The night I get high with Jerry Garcia

After interviewing the outrageous Grateful Dead singer, novelist Bill Barich was invited to dinner where dialogue flowed to unexpected corners

I didnt expect to get high with Jerry Garcia. Tina Brown, my editor at the New Yorker , craved celebrity profiles and I preferred Garcia because he was the least noxious celeb Id ever gratified. He lived close by in Californias Marin County, so I arranged a chat at the bungalow in San Rafael where the Grateful Dead conducted business.

The bands PR guy alerted me not to mention drugs. Jerry had recently been busted for possession, so the questions was a sore point. But he arrived in a jolly mood and looked as ever like an unmade bed. Without any inspire, while the PR guy gnashed his teeth, he described his greatest acid journey, the one where he turned into a field of wheat.

That was Garcia in a nutshell. He was bright, warm, witty and never met a rule he wanted to obey. He loved to talk, but also loved to listen. Our meeting, scheduled for an hour, lasted three and became a dialogue, so he invited me to dinner at his condo in Tiburon the next night.

Having folks to dinner was new for Garcia. He lived out of suitcases. But his girlfriend, Barbara, hoped to create a home life for him. The idea was to keep him healthy. That entailed exert and no more junk food, all firsts for Jerry who, from time to time, weighed nearly 300 lb.

Domesticity wasnt his thing. All he cared about was music, but he tried for Barbaras sake. He ordered Chinese and opened some wine, then rolled a joint. I fretted Id be smoking mind-blowing skunk or a spliff laced with LSD, but the grass was a mild sativa stres like the Acapulco Gold of hippie days.

Within minutes, the food tasted perfectly terrific, and our stoned talk ranged freely. Garcia recounted how hed once bumped into Charlie Mingus in a New York park and shared the martinis Mingus drank from a flask. He described how carefully crafted the Deads lyrics were, a phase most critics missed. He couldnt sing a song he didnt believe in.
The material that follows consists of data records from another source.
(* ===== verification/AsFrontendsProofs.v ===== *)
(** * Properties of the network front-ends

    The remote attestation service behaves as the built-in one, for the TEEs its
    front-end knows by name; which names those are; and the remote reference value
    service behaves as the built-in one. *)
From S2P Require Import Prelude Types Text Session Attestation Handshake Brokers Rvps Verifier AsService AsServiceProofs AsFrontends.

(** The same state, and the same result up to the text of an error; a panic and
    an error count as the same failure. *)
Definition same_answer {S A} (x y : S * outcome anyhow A) : Prop :=
  x.1 = y.1 /\
  match x.2, y.2 with
  | Ok a, Ok b => a = b
  | Ok _, _ | _, Ok _ => False
  | _, _ => True
  end.

#[global] Instance same_answer_equivalence {S A} : Equivalence (@same_answer S A).
Proof.
  split.
  - intros [s [a|e|]]; done.
  - intros [s [a|e|]] [s' [b|e'|]] [H H']; cbn in *; subst; done.
  - intros [s [a|e|]] [s' [b|e'|]] [s'' [c|e''|]] [H H'] [K K']; cbn in *; subst; done.
Qed.

Section Answers.
Context {S : Type}.

Lemma st_map_err_same {A} (f : anyhow -> anyhow) (m : st S anyhow A) s : same_answer (st_map_err f m s) (m s).
Proof. unfold st_map_err. destruct (m s) as [s' [a|e|]]; done. Qed.

Lemma rpc_same {A} (m : st S anyhow A) s : same_answer (rpc m s) (m s).
Proof. unfold rpc. destruct (m s) as [s' [a|e|]]; done. Qed.

(** Answers that agree continue to agree. *)
Lemma bind_same {A B} (m m' : st S anyhow A) (f f' : A -> st S anyhow B) s :
  same_answer (m s) (m' s) -> (forall a s', m' s = (s', Ok a) -> same_answer (f a s') (f' a s')) ->
  same_answer ((m ≫= f) s) ((m' ≫= f') s).
Proof.
  unfold mbind, st_bind. destruct (m s) as [s1 [a|e|]], (m' s) as [s2 [a'|e'|]]; intros [H1 H2] Hf; cbn in *; subst;
    try done. now apply Hf.
Qed.

Lemma st_lift_same {A} (m m' : outcome anyhow A) (s : S) :
  match m, m' with
  | Ok a, Ok b => a = b
  | Ok _, _ | _, Ok _ => False
  | _, _ => True
  end -> same_answer (st_lift m s) (st_lift m' s).
Proof. intros H. split; [done|]. exact H. Qed.
End Answers.

(** ** Names of TEEs *)

(** The text of a TEE in JSON, without its quotes. *)
Definition tee_name (t : Tee) : string :=
  match t with
  | Sev => "sev" | AzSnpVtpm => "az-snp-vtpm" | AzTdxVtpm => "az-tdx-vtpm" | Tdx => "tdx" | Snp => "snp"
  | Sample => "sample" | SampleDevice => "sampledevice" | Sgx => "sgx" | Csv => "csv" | Cca => "cca" | Se => "se"
  | HygonDcu => "hygondcu" | Nvidia => "nvidia" | Tpm => "tpm"
  end.

Definition quoted (s : string) : string := String.String double_quote (s +:+ String.String double_quote "").

Lemma to_kbs_tee_name t : t <> SampleDevice -> to_kbs_tee (tee_name t) = Ok t.
Proof. now destruct t. Qed.

(** The TEEs the front-ends know.  Of the names the KBS and other clients send
    for a TEE, the gRPC server accepts all but that of the sample device, and the
    RESTful server all but those of NVIDIA devices and of the TPM; an accepted
    name stands for its TEE. *)
Theorem frontend_tee_names t :
  (to_kbs_tee (tee_name t) = Ok t <-> t <> SampleDevice) /\
  (to_tee (tee_name t) = Ok t <-> t <> Nvidia /\ t <> Tpm) /\
  (is_ok (to_kbs_tee (tee_name t)) = true -> to_kbs_tee (tee_name t) = Ok t) /\
  (is_ok (to_tee (tee_name t)) = true -> to_tee (tee_name t) = Ok t).
Proof. destruct t; cbn; repeat split; intros; try done; naive_solver. Qed.

(** ** The remote service *)
Section Remote.
Context {S : Type} `{TB : AttestationTokenBroker S} `{R : RvpsApi S} `{AC : AsCrates} `{FC : FrontCrates} `{KC : KbsCrates}.
Context (verifier_for : Tee -> outcome anyhow Verifier).

(** What the codecs between client and server promise. *)
Class WireLaws : Prop := {
  wire_tee : forall t, tee_to_string t = Some (quoted (tee_name t));
  wire_sha384 : hash_algorithm_try_from "sha384" = Some AsService.Sha384;
  wire_base64 : forall b, url_no_pad_decode (url_no_pad_encode b) = Some b;
}.

(** A JSON value that survives being written and read. *)
Definition json_roundtrip (v : Value) : Prop := json_value_from_slice (str_bytes (value_text v)) = Some v.

Definition sendable (e : IndependentEvidence) : Prop :=
  json_roundtrip (tee_evidence e) /\ json_roundtrip (runtime_data e) /\ tee e <> SampleDevice.

Context `{W : !WireLaws}.

Lemma trim_quoted t : trim_start_matches double_quote (trim_end_matches double_quote (quoted (tee_name t))) = tee_name t.
Proof. now destruct t. Qed.

(** The server reads the request the built-in client would make. *)
Lemma client_request_same e :
  sendable e ->
  match client_request e, builtin_request e with
  | Ok q, Ok r => grpc_request q = Ok r
  | Err _, Err _ => True
  | _, _ => False
  end.
Proof.
  intros (Hev & Hrt & Ht). unfold client_request, builtin_request. rewrite wire_tee. cbn [ok_or mbind outcome_bind].
  rewrite trim_quoted. destruct (init_data e) as [i|].
  - destruct (String.eqb (format i) "toml"); [|done]. cbn [negb mbind outcome_bind].
    unfold grpc_request. cbn [ia_tee ia_evidence ia_runtime_data ia_init_data ia_runtime_data_hash_algorithm].
    rewrite to_kbs_tee_name by done. rewrite wire_base64. cbn [map_err ok_or mbind outcome_bind].
    rewrite Hev. cbn [ok_or mbind outcome_bind]. rewrite Hrt. cbn [ok_or mbind outcome_bind].
    unfold COCO_AS_HASH_ALGORITHM. cbn [String.eqb Ascii.eqb Bool.eqb]. now rewrite wire_sha384.
  - cbn [mbind outcome_bind].
    unfold grpc_request. cbn [ia_tee ia_evidence ia_runtime_data ia_init_data ia_runtime_data_hash_algorithm].
    rewrite to_kbs_tee_name by done. rewrite wire_base64. cbn [map_err ok_or mbind outcome_bind].
    rewrite Hev. cbn [ok_or mbind outcome_bind]. rewrite Hrt. cbn [ok_or mbind outcome_bind].
    unfold COCO_AS_HASH_ALGORITHM. cbn [String.eqb Ascii.eqb Bool.eqb]. now rewrite wire_sha384.
Qed.

Lemma client_requests_same evs :
  Forall sendable evs ->
  match client_requests evs, builtin_requests evs with
  | Ok qs, Ok rs => grpc_requests qs = Ok rs
  | Err _, Err _ => True
  | _, _ => False
  end.
Proof.
  induction 1 as [|e evs He _ IH]; [done|]. cbn [client_requests builtin_requests].
  pose proof (client_request_same e He) as H1.
  destruct (client_request e) as [q|?|], (builtin_request e) as [r|?|]; try done. cbn [mbind outcome_bind].
  destruct (client_requests evs) as [qs|?|], (builtin_requests evs) as [rs|?|]; try done. cbn [mbind outcome_bind].
  cbn [grpc_requests]. rewrite H1. cbn [mbind outcome_bind]. now rewrite IH.
Qed.

Lemma client_verify_same env evs s :
  Forall sendable evs ->
  same_answer (client_verify verifier_for (Ok tt) env evs s) (builtin_verify verifier_for env evs s).
Proof.
  intros Hs. pose proof (client_requests_same evs Hs) as H. unfold client_verify, builtin_verify.
  destruct (client_requests evs) as [qs|e|] eqn:Eq, (builtin_requests evs) as [rs|e'|] eqn:Er; try done.
  change (same_answer (rpc (grpc_attestation_evaluate verifier_for env qs ["default"]) s)
    (svc_evaluate verifier_for env rs ["default"] s)).
  rewrite rpc_same. unfold grpc_attestation_evaluate, mbind, st_bind, st_lift. rewrite H. apply st_map_err_same.
Qed.

Lemma client_query_same env s :
  (forall s' m, rvps_get_digests (t_digests env) s = (s', Ok m) ->
     exists text, refs_to_string m = Some text /\ refs_from_str text = Some m) ->
  same_answer (client_query_reference_values (Ok tt) env s)
    (attest_query_reference_values (Attest := builtin_coco_as verifier_for env) s).
Proof.
  intros Hr. cbn [attest_query_reference_values builtin_coco_as].
  change (same_answer ((results ← st_map_err (fun _ => "Failed to get reference values") (rpc (grpc_query_reference_value env));
    m ← st_lift (ok_or "json" (refs_from_str results)); mret (map_to_list m)) s)
    ((m ← svc_query_reference_values env; mret (map_to_list m)) s)).
  unfold grpc_query_reference_value, svc_query_reference_values.
  unfold mbind, st_bind, st_map_err, rpc. destruct (rvps_get_digests (t_digests env) s) as [s' [m|e|]] eqn:E; [|done..].
  destruct (Hr _ _ eq_refl) as (text & Ht & Hf). cbn. rewrite Ht. cbn. now rewrite Hf.
Qed.

(** C18: the remote attestation service is the built-in one.  Seen from the KBS,
    the gRPC client with the gRPC server behaves in every operation as the
    built-in client of the same attestation service: the same state, the same
    token, challenge or reference values, and a failure exactly when the other
    fails (a panic of the service reaches the KBS as an error).  For evidence
    this needs JSON that survives the wire and a TEE other than the sample
    device. *)
Theorem grpc_client_equals_builtin env s :
  let remote := grpc_client_pool verifier_for (Ok tt) env in
  let builtin := builtin_coco_as verifier_for env in
  (forall evs, Forall sendable evs ->
     same_answer (attest_verify (Attest := remote) evs s) (attest_verify (Attest := builtin) evs s)) /\
  (forall t params, same_answer (attest_generate_challenge (Attest := remote) t params s)
     (attest_generate_challenge (Attest := builtin) t params s)) /\
  (forall id p, same_answer (attest_set_policy (Attest := remote) id p s) (attest_set_policy (Attest := builtin) id p s)) /\
  (forall msg, same_answer (attest_register_reference_value (Attest := remote) msg s)
     (attest_register_reference_value (Attest := builtin) msg s)) /\
  ((forall s' m, rvps_get_digests (t_digests env) s = (s', Ok m) ->
     exists text, refs_to_string m = Some text /\ refs_from_str text = Some m) ->
   same_answer (attest_query_reference_values (Attest := remote) s) (attest_query_reference_values (Attest := builtin) s)).
Proof.
  intros remote builtin. split; [|split; [|split; [|split]]].
  - intros evs He. now apply client_verify_same.
  - intros t params. cbn [attest_generate_challenge remote builtin grpc_client_pool builtin_coco_as].
    unfold client_generate_challenge, builtin_generate_challenge. apply bind_same; [|done]. destruct t; try done.
    change (same_answer (rpc (grpc_get_attestation_challenge verifier_for
      {["tee" := "se"; "tee_params" := value_text params]}) s)
      (svc_generate_supplemental_challenge verifier_for Se (value_text params) s)).
    rewrite rpc_same. unfold grpc_get_attestation_challenge, mbind, st_bind, st_lift.
    rewrite lookup_insert_eq, lookup_insert_ne, lookup_singleton_eq by done. cbn [ok_or to_kbs_tee map_err].
    apply st_map_err_same.
  - intros id p. cbn [attest_set_policy remote builtin grpc_client_pool builtin_coco_as].
    change (same_answer (st_map_err (fun _ => "Set Policy Failed") (rpc (grpc_set_attestation_policy id p)) s) (svc_set_policy id p s)).
    rewrite st_map_err_same, rpc_same. apply st_map_err_same.
  - intros msg. cbn [attest_register_reference_value remote builtin grpc_client_pool builtin_coco_as].
    change (same_answer (st_map_err (fun _ => "Failed to set reference values") (rpc (grpc_register_reference_value env msg)) s)
      (svc_register_reference_value env msg s)).
    rewrite st_map_err_same, rpc_same. apply st_map_err_same.
  - intros Hr. now apply client_query_same.
Qed.
End Remote.

(** ** The remote reference value service *)
Section RemoteRvpsProofs.
Context {S : Type} {R : RvpsApi S} `{FC : FrontCrates}.

(** The agent with its server answers as the service itself. *)
Lemma agent_rvps_same now msg s :
  same_answer (rvps_verify_and_extract (RvpsApi := agent_rvps) now msg s) (rvps_verify_and_extract now msg s) /\
  ((forall s' m, rvps_get_digests now s = (s', Ok m) ->
      exists text, refs_to_string m = Some text /\ refs_from_str text = Some m) ->
   same_answer (rvps_get_digests (RvpsApi := agent_rvps) now s) (rvps_get_digests now s)).
Proof.
  split.
  - cbn. unfold agent_verify_and_extract. rewrite rpc_same. apply st_map_err_same.
  - intros Hr. cbn. unfold agent_get_digests, rvps_server_query, mbind, st_bind, st_map_err, rpc.
    destruct (rvps_get_digests now s) as [s' [m|e|]]; [|done..].
    destruct (Hr _ _ eq_refl) as (text & Ht & Hf). cbn. rewrite Ht. cbn. now rewrite Hf.
Qed.
End RemoteRvpsProofs.

(** ** The RESTful server *)
Section RestfulProofs.
Context {S : Type} `{TB : AttestationTokenBroker S} `{R : RvpsApi S} `{AC : AsCrates} `{FC : FrontCrates} `{RC : RestCrates}.
Context (verifier_for : Tee -> outcome anyhow Verifier).

(** The handler of a single policy is never called: its path has no route. *)
Lemma single_policy_unreachable m path body id : rest_route m path body <> CallGetPolicies (Some id).
Proof. unfold rest_route, extracted. repeat case_match; done. Qed.

Lemma single_policy_not_found id body : rest_route GET ("/policy/" +:+ id) body = CallNone 404.
Proof. reflexivity. Qed.

(** Every error of a handler is answered with status 500. *)
Lemma rest_serve_answers env m path body s s' e : rest_serve verifier_for env m path body s <> (s', Err e).
Proof.
  assert (H : forall (x : st S anyhow HttpResponse), rest_answer x s <> (s', Err e)).
  { intros x. unfold rest_answer. destruct (x s) as [? [?|?|]]; done. }
  unfold rest_serve. case_match; try apply H. done.
Qed.

(** A request that the RESTful server accepts is evaluated as the request it
    stands for, under the default policy if none is named. *)
Lemma rest_attestation_spec env request s s' resp :
  rest_attestation verifier_for env request s = (s', Ok resp) ->
  exists rs tok, rest_requests (ra_verification_requests request) = Ok rs /\ resp = text_response tok /\
    svc_evaluate verifier_for env rs
      (if bool_decide (ra_policy_ids request = []) then ["default"] else ra_policy_ids request) s = (s', Ok tok).
Proof.
  intros H. unfold rest_attestation in H. inv_st. do 2 eexists. split; [done|]. split; [done|].
  destruct (ra_policy_ids request); [rewrite bool_decide_eq_true_2 by done|rewrite bool_decide_eq_false_2 by done]; done.
Qed.
End RestfulProofs.

(** ** A concrete instance *)
Module FrontDemo.
#[export] Existing Instance AsDemo.broker.
#[export] Existing Instance AsDemo.rvps.
#[export] Existing Instance AsDemo.crates.
#[export] Existing Instance AsDemo.verifier_crates.

#[export] Instance front_kbs : KbsCrates := {
  parse_request _ := None; parse_attestation _ := None; parse_set_policy_input _ := None;
  parse_additional_evidence _ := None;
  value_to_string _ := Some "null";
  tee_to_string t := Some (quoted (tee_name t));
  attestation_to_string_pretty _ := None; challenge_json _ := []; pubkey_value _ := VNull;
  version_parse _ := None; version_req_matches _ _ := false;
  Attestation.base64_standard_encode b := string_of_list_byte b;
}.

#[export] Instance front_crates : FrontCrates := {|
  url_no_pad_encode b := string_of_list_byte b;
  url_no_pad_decode s := Some (str_bytes s);
  json_value_from_slice _ := Some VNull;
  refs_to_string _ := Some "{}";
  refs_from_str _ := Some ∅;
  hash_algorithm_try_from s := if String.eqb s "sha384" then Some AsService.Sha384 else None;
  values_to_string _ := Some "[]";
|}.

#[export] Instance front_laws : WireLaws.
Proof. split; [done|done|]. intros b. cbn. f_equal. apply list_byte_of_string_of_list_byte. Qed.

Definition front_evidence : IndependentEvidence :=
  {| tee := Sample; tee_evidence := VNull; runtime_data := VNull; init_data := None |}.

Lemma grpc_client_equals_builtin_witness :
  let remote := grpc_client_pool AsDemo.verifier (Ok tt) AsDemo.env in
  let builtin := builtin_coco_as AsDemo.verifier AsDemo.env in
  attest_verify (Attest := builtin) [front_evidence] tt = (tt, Ok "token") /\
  same_answer (attest_verify (Attest := remote) [front_evidence] tt) (attest_verify (Attest := builtin) [front_evidence] tt).
Proof.
  split; [vm_compute; reflexivity|].
  apply (grpc_client_equals_builtin AsDemo.verifier AsDemo.env tt). constructor; [|constructor].
  split; [reflexivity|]. split; [reflexivity|discriminate].
Defined.
End FrontDemo.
I met with him one last time a month afterward. Hed broken up with Barbara and resumed an old affair with a former fan. As usual, he was optimistic about the future, but hed started using heroin again, landed in rehab and sadly never induced it out.

Rolling Stone asked me to write an obituary, and I virtually keeled over when I considered the photo that operated with it: a shot of Garcia playing guitar in a field of wheat.